### AVAILABLE DATA
::::
(** The response of [/api/logs] as a function of the state of the file:
    the handler without its effects on the console and on the log. *)
Definition logs_response (from to : option string) (cuts : list nat)
    (f : fstate) : response :=
  match f with
  | File text =>
      let chunks := chunk_by cuts text in
      if falsy_time (bound_time from) && falsy_time (bound_time to)
      then mkResponse 200 (Streamed (String.concat "" chunks))
      else mkResponse 200
             (Streamed
                (on_end (fold_left (on_data (bound_time from) (bound_time to))
                           chunks (mkStream "" true false ""))))
  | _ => internal_error
  end.

(** Whether the filtering reader writes the entry out. *)
Definition emitted (fromTime toTime : option (option Z)) (log : json) : bool :=
  truthy (prop "timestamp" log)
  && passesFilter fromTime toTime
       match prop "timestamp" log with
       | Some ts => Date_getTime ts
       | None => None
       end.

(** The items as the reader writes them one after the other: a comma
    before each but the very first. *)
Fixpoint tail_text (first : bool) (items : list string) : string :=
  match items with
  | [] => ""
  | x :: rest => (if first then x else "," ++ x) ++ tail_text false rest
  end.

(** A bound that is [null], [undefined], empty, or no date at all. *)
Definition malformed (param : option string) : Prop :=
  param = Some "null" \/ param = Some "undefined" \/ param = Some ""
  \/ exists s, param = Some s /\ Date_getTime (JStr s) = None.

(** What [writeToFile] reports on the console when it fails with [e]. *)
Definition failure_line (e : exn) : channel * list carg :=
  (Err, [CStr "Failed to write to log file:"; message_or_self e]).

(** The new content of the file when an append on the store [old] goes
    through. *)
Definition appended (old : list json) (ts : string) (log : log_arg) : string :=
  JSON_stringify (JArr (last_n 488 old ++ [messageObj ts log])%list) 2.

End Vocabulary.

(** ** Vocabulary of the registry *)

Section RegistryVocabulary.
Context {H : Host}.

(** The calls a user of the registry can make. *)
Inductive command : Type :=
| Create (ep iv : string) (ag : agent) (opt_authToken opt_timeRange : option string)
| Cancel (scheduleId : string)
| CancelByEndpoint (ep : string)
| CancelAll.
::::
### WHAT THIS TASK INVOLVES
In the listing above, find each line where "mkResponse" occurs and copy it.

### RESPONSE TO THIS TASK
      then mkResponse 200 (Streamed (String.concat "" chunks))
      else mkResponse 200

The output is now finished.